(Saved entries)
==========
(* ===== verification/QtrbClient.v ===== *)
(** * A client of the QTRB provider

    The protocol a client follows ([SourceProvider::open], then
    [EventCursor::next_event] until it returns [None], then [finish]) as a
    program, and the facts about a whole run that the theorems of
    [QtrbTheorems] are read off from. *)

From stdpp Require Import prelude list strings pretty gmap.
From Stdlib Require Import ZArith Lia Strings.Byte Sorted.
From S2P Require Import Prelude Prog Control Model Source QtrbWire QtrbPayload QtrbCodec.
From S2P Require Import QtrbEvents Qtrb QtrbFormat QtrbSteps QtrbSound QtrbLoop QtrbInv.
From S2P Require Import QtrbRoundtrip.
Local Open Scope string_scope.
Local Open Scope list_scope.
Local Open Scope Z_scope.

Section client.
Context {W : Type} `{G : WorkGuard W} `{A : Allocator W}.
Implicit Types (q : QtrbEventCursor) (w : W).

(** [while let Some(event) = cursor.next_event(guard)? { .. }], at most [fuel]
    calls; [None] means the calls did not suffice. *)
Fixpoint collect (fuel : nat) q w :
    option (result ProviderError (list EventRecord) * QtrbEventCursor * W) :=
  match fuel with
  | O => None
  | S fuel =>
      match next_event q w with
      | (Err e, q', w') => Some (Err e, q', w')
      | (Ok None, q', w') => Some (Ok [], q', w')
      | (Ok (Some e), q', w') =>
          match collect fuel q' w' with
          | Some (Ok h, q'', w'') => Some (Ok (e :: h), q'', w'')
          | other => other
          end
      end
  end.

(** The run of a client on a source: open, then read to the end. *)
Definition read_stream (fuel : nat) (src : ReadAtSource) (identity : SourceIdentity) (mode : OpenMode)
    w : option (result ProviderError (list EventRecord) * QtrbEventCursor) :=
  match provider_open src identity mode tt w with
  | (Ok p, _, w') =>
      match collect fuel (into_cursor p) w' with
      | Some (r, q, _) => Some (r, q)
      | None => None
      end
  | _ => None
  end.

(** A provider opened on [src] has produced the events [h] and is now [q]. *)
Definition streamed (src : ReadAtSource) (identity : SourceIdentity) (mode : OpenMode)
    (h : list EventRecord) q : Prop :=
  exists p w0 w1 w, provider_open src identity mode tt w0 = (Ok p, tt, w1)
                    /\ emits (into_cursor p) w1 h q w.

Lemma next_event_drained content q0 w0 h q w e q' w' `{!LawfulSource (q_source q0) content} :
  0 <= q_offset q0 <= zlen content -> emits q0 w0 h q w -> q_drained q = false ->
  next_event q w = (Ok e, q', w') -> q_drained q' = bool_decide (e = None).
Proof.
  intros H0 Hem Hd Hcall. apply (emits_reaches content) in Hem; [|done..].
  by eapply next_event_reaches in Hcall as [_ Hr].
Qed.

(** Collecting extends a run to its end. *)
Lemma collect_emits content q0 w0 fuel h0 q w h q' w' `{!LawfulSource (q_source q0) content} :
  0 <= q_offset q0 <= zlen content -> emits q0 w0 h0 q w -> q_drained q = false ->
  collect fuel q w = Some (Ok h, q', w') ->
  emits q0 w0 (h0 ++ h) q' w' /\ q_drained q' = true.
Proof.
  intros H0. revert h0 q w h. induction fuel as [|fuel IH]; intros h0 q w h Hem Hd; [done|]. cbn.
  destruct (next_event q w) as [[[[e|]|e] q1] w1] eqn:Hcall; [| |done];
    pose proof (next_event_drained content _ _ _ _ _ _ _ _ H0 Hem Hd Hcall) as Hd1.
  - destruct (collect fuel q1 w1) as [[[[h1|] q2] w2]|] eqn:Hc; try done. intros [= <- <- <-].
    replace (h0 ++ e :: h1) with ((h0 ++ option_list (Some e)) ++ h1) by (by rewrite <- app_assoc).
    eapply IH; [|exact Hd1|exact Hc]. by eapply emits_call.
  - intros [= <- <- <-]. split; [|exact Hd1].
    change [] with (option_list (@None EventRecord)). by eapply emits_call.
Qed.

(** Every call of a run consumes a record, so the calls are bounded by the
    source. *)
Lemma collect_total content q0 w0 fuel h0 q w `{!LawfulSource (q_source q0) content} :
  fresh content q0 -> emits q0 w0 h0 q w -> q_drained q = false ->
  zlen content < RECORD_HEADER_BYTES * (zlen h0 + Z.of_nat fuel) ->
  is_Some (collect fuel q w).
Proof.
  intros F. pose proof (fresh_offset _ _ F) as Fo. pose proof (fresh_len _ _ F) as Fl.
  assert (0 <= q_offset q0 <= zlen content) as H0 by (unfold STREAM_HEADER_BYTES in *; lia).
  revert h0 q w. induction fuel as [|fuel IH]; intros h0 q w Hem Hd Hfuel; cbn.
  - pose proof Hem as Hr. apply (emits_reaches content) in Hr; [|done..].
    destruct (books_reached _ _ _ _ F Hr) as (_ & B2 & _ & _ & _ & _ & B7 & _).
    unfold STREAM_HEADER_BYTES, RECORD_HEADER_BYTES in *. lia.
  - destruct (next_event q w) as [[[[e|]|e] q1] w1] eqn:Hcall; [|done..].
    pose proof (next_event_drained content _ _ _ _ _ _ _ _ H0 Hem Hd Hcall) as Hd1.
    destruct (IH (h0 ++ option_list (Some e)) q1 w1) as [[[[h1|] q2] w2] Hc].
    + by eapply emits_call.
    + exact Hd1.
    + rewrite zlen_app. change (zlen (option_list (Some e))) with 1. lia.
    + by rewrite Hc.
    + by rewrite Hc.
Qed.

(** ** From an opened provider *)

Lemma opened_fresh src content identity mode p w0 w1 `{!LawfulSource src content} :
  provider_open src identity mode tt w0 = (Ok p, tt, w1) ->
  fresh content (into_cursor p) /\ q_source (into_cursor p) = src
  /\ q_mode (into_cursor p) = mode /\ 0 <= q_offset (into_cursor p) <= zlen content
  /\ si_source_bytes (q_identity (into_cursor p)) = zlen content.
Proof.
  intros Hopen.
  destruct (wp_run_ok _ _ _ _ _ _ _ _ (accepts_provider_open src content identity mode tt) Hopen)
    as (_ & Hs & Hm & Hlen & _ & _ & Hid & _).
  split_and!; [by apply into_cursor_fresh|done|done|done| |done].
  unfold STREAM_HEADER_BYTES in Hlen. cbn. unfold STREAM_HEADER_BYTES. lia.
Qed.

Lemma streamed_reaches src content identity mode h q `{!LawfulSource src content} :
  streamed src identity mode h q ->
  exists q0, fresh content q0 /\ q_source q0 = src /\ q_mode q0 = mode /\ reaches content q0 h q.
Proof.
  intros (p & w0 & w1 & w & Hopen & Hem).
  destruct (opened_fresh src content _ _ _ _ _ Hopen) as (F & Hs & Hm & H0 & _).
  exists (into_cursor p). split_and!; [done..|].
  assert (LawfulSource (q_source (into_cursor p)) content) by (by rewrite Hs).
  by eapply emits_reaches.
Qed.

Lemma read_stream_streamed fuel src content identity mode w0 h q `{!LawfulSource src content} :
  read_stream fuel src identity mode w0 = Some (Ok h, q) ->
  streamed src identity mode h q /\ q_drained q = true.
Proof.
  unfold read_stream. destruct (provider_open src identity mode tt w0) as [[[p|] []] w1] eqn:Hopen; [|done].
  destruct (collect fuel (into_cursor p) w1) as [[[r q1] w2]|] eqn:Hc; [|done]. intros [= -> ->].
  destruct (opened_fresh src content _ _ _ _ _ Hopen) as (F & Hs & Hm & H0 & _).
  assert (LawfulSource (q_source (into_cursor p)) content) by (by rewrite Hs).
  destruct (collect_emits content _ _ _ _ _ _ _ _ _ H0 (emits_start _ w1) eq_refl Hc) as [Hem Hd].
  split; [|done]. by exists p, w0, w1, w2.
Qed.

End client.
==========
PROBLEM -
Put down each entry again, unchanged and complete.

ANSWER FOR THIS EXERCISE -
(* ===== verification/QtrbClient.v ===== *)
(** * A client of the QTRB provider

    The protocol a client follows ([SourceProvider::open], then
    [EventCursor::next_event] until it returns [None], then [finish]) as a
    program, and the facts about a whole run that the theorems of
    [QtrbTheorems] are read off from. *)

From stdpp Require Import prelude list strings pretty gmap.
From Stdlib Require Import ZArith Lia Strings.Byte Sorted.
From S2P Require Import Prelude Prog Control Model Source QtrbWire QtrbPayload QtrbCodec.
From S2P Require Import QtrbEvents Qtrb QtrbFormat QtrbSteps QtrbSound QtrbLoop QtrbInv.
From S2P Require Import QtrbRoundtrip.
Local Open Scope string_scope.
Local Open Scope list_scope.
Local Open Scope Z_scope.

Section client.
Context {W : Type} `{G : WorkGuard W} `{A : Allocator W}.
Implicit Types (q : QtrbEventCursor) (w : W).

(** [while let Some(event) = cursor.next_event(guard)? { .. }], at most [fuel]
    calls; [None] means the calls did not suffice. *)
Fixpoint collect (fuel : nat) q w :
    option (result ProviderError (list EventRecord) * QtrbEventCursor * W) :=
  match fuel with
  | O => None
  | S fuel =>
      match next_event q w with
      | (Err e, q', w') => Some (Err e, q', w')
      | (Ok None, q', w') => Some (Ok [], q', w')
      | (Ok (Some e), q', w') =>
          match collect fuel q' w' with
          | Some (Ok h, q'', w'') => Some (Ok (e :: h), q'', w'')
          | other => other
          end
      end
  end.

(** The run of a client on a source: open, then read to the end. *)
Definition read_stream (fuel : nat) (src : ReadAtSource) (identity : SourceIdentity) (mode : OpenMode)
    w : option (result ProviderError (list EventRecord) * QtrbEventCursor) :=
  match provider_open src identity mode tt w with
  | (Ok p, _, w') =>
      match collect fuel (into_cursor p) w' with
      | Some (r, q, _) => Some (r, q)
      | None => None
      end
  | _ => None
  end.

(** A provider opened on [src] has produced the events [h] and is now [q]. *)
Definition streamed (src : ReadAtSource) (identity : SourceIdentity) (mode : OpenMode)
    (h : list EventRecord) q : Prop :=
  exists p w0 w1 w, provider_open src identity mode tt w0 = (Ok p, tt, w1)
                    /\ emits (into_cursor p) w1 h q w.

Lemma next_event_drained content q0 w0 h q w e q' w' `{!LawfulSource (q_source q0) content} :
  0 <= q_offset q0 <= zlen content -> emits q0 w0 h q w -> q_drained q = false ->
  next_event q w = (Ok e, q', w') -> q_drained q' = bool_decide (e = None).
Proof.
  intros H0 Hem Hd Hcall. apply (emits_reaches content) in Hem; [|done..].
  by eapply next_event_reaches in Hcall as [_ Hr].
Qed.

(** Collecting extends a run to its end. *)
Lemma collect_emits content q0 w0 fuel h0 q w h q' w' `{!LawfulSource (q_source q0) content} :
  0 <= q_offset q0 <= zlen content -> emits q0 w0 h0 q w -> q_drained q = false ->
  collect fuel q w = Some (Ok h, q', w') ->
  emits q0 w0 (h0 ++ h) q' w' /\ q_drained q' = true.
Proof.
  intros H0. revert h0 q w h. induction fuel as [|fuel IH]; intros h0 q w h Hem Hd; [done|]. cbn.
  destruct (next_event q w) as [[[[e|]|e] q1] w1] eqn:Hcall; [| |done];
    pose proof (next_event_drained content _ _ _ _ _ _ _ _ H0 Hem Hd Hcall) as Hd1.
  - destruct (collect fuel q1 w1) as [[[[h1|] q2] w2]|] eqn:Hc; try done. intros [= <- <- <-].
    replace (h0 ++ e :: h1) with ((h0 ++ option_list (Some e)) ++ h1) by (by rewrite <- app_assoc).
    eapply IH; [|exact Hd1|exact Hc]. by eapply emits_call.
  - intros [= <- <- <-]. split; [|exact Hd1].
    change [] with (option_list (@None EventRecord)). by eapply emits_call.
Qed.

(** Every call of a run consumes a record, so the calls are bounded by the
    source. *)
Lemma collect_total content q0 w0 fuel h0 q w `{!LawfulSource (q_source q0) content} :
  fresh content q0 -> emits q0 w0 h0 q w -> q_drained q = false ->
  zlen content < RECORD_HEADER_BYTES * (zlen h0 + Z.of_nat fuel) ->
  is_Some (collect fuel q w).
Proof.
  intros F. pose proof (fresh_offset _ _ F) as Fo. pose proof (fresh_len _ _ F) as Fl.
  assert (0 <= q_offset q0 <= zlen content) as H0 by (unfold STREAM_HEADER_BYTES in *; lia).
  revert h0 q w. induction fuel as [|fuel IH]; intros h0 q w Hem Hd Hfuel; cbn.
  - pose proof Hem as Hr. apply (emits_reaches content) in Hr; [|done..].
    destruct (books_reached _ _ _ _ F Hr) as (_ & B2 & _ & _ & _ & _ & B7 & _).
    unfold STREAM_HEADER_BYTES, RECORD_HEADER_BYTES in *. lia.
  - destruct (next_event q w) as [[[[e|]|e] q1] w1] eqn:Hcall; [|done..].
    pose proof (next_event_drained content _ _ _ _ _ _ _ _ H0 Hem Hd Hcall) as Hd1.
    destruct (IH (h0 ++ option_list (Some e)) q1 w1) as [[[[h1|] q2] w2] Hc].
    + by eapply emits_call.
    + exact Hd1.
    + rewrite zlen_app. change (zlen (option_list (Some e))) with 1. lia.
    + by rewrite Hc.
    + by rewrite Hc.
Qed.

(** ** From an opened provider *)

Lemma opened_fresh src content identity mode p w0 w1 `{!LawfulSource src content} :
  provider_open src identity mode tt w0 = (Ok p, tt, w1) ->
  fresh content (into_cursor p) /\ q_source (into_cursor p) = src
  /\ q_mode (into_cursor p) = mode /\ 0 <= q_offset (into_cursor p) <= zlen content
  /\ si_source_bytes (q_identity (into_cursor p)) = zlen content.
Proof.
  intros Hopen.
  destruct (wp_run_ok _ _ _ _ _ _ _ _ (accepts_provider_open src content identity mode tt) Hopen)
    as (_ & Hs & Hm & Hlen & _ & _ & Hid & _).
  split_and!; [by apply into_cursor_fresh|done|done|done| |done].
  unfold STREAM_HEADER_BYTES in Hlen. cbn. unfold STREAM_HEADER_BYTES. lia.
Qed.

Lemma streamed_reaches src content identity mode h q `{!LawfulSource src content} :
  streamed src identity mode h q ->
  exists q0, fresh content q0 /\ q_source q0 = src /\ q_mode q0 = mode /\ reaches content q0 h q.
Proof.
  intros (p & w0 & w1 & w & Hopen & Hem).
  destruct (opened_fresh src content _ _ _ _ _ Hopen) as (F & Hs & Hm & H0 & _).
  exists (into_cursor p). split_and!; [done..|].
  assert (LawfulSource (q_source (into_cursor p)) content) by (by rewrite Hs).
  by eapply emits_reaches.
Qed.

Lemma read_stream_streamed fuel src content identity mode w0 h q `{!LawfulSource src content} :
  read_stream fuel src identity mode w0 = Some (Ok h, q) ->
  streamed src identity mode h q /\ q_drained q = true.
Proof.
  unfold read_stream. destruct (provider_open src identity mode tt w0) as [[[p|] []] w1] eqn:Hopen; [|done].
  destruct (collect fuel (into_cursor p) w1) as [[[r q1] w2]|] eqn:Hc; [|done]. intros [= -> ->].
  destruct (opened_fresh src content _ _ _ _ _ Hopen) as (F & Hs & Hm & H0 & _).
  assert (LawfulSource (q_source (into_cursor p)) content) by (by rewrite Hs).
  destruct (collect_emits content _ _ _ _ _ _ _ _ _ H0 (emits_start _ w1) eq_refl Hc) as [Hem Hd].
  split; [|done]. by exists p, w0, w1, w2.
Qed.

End client.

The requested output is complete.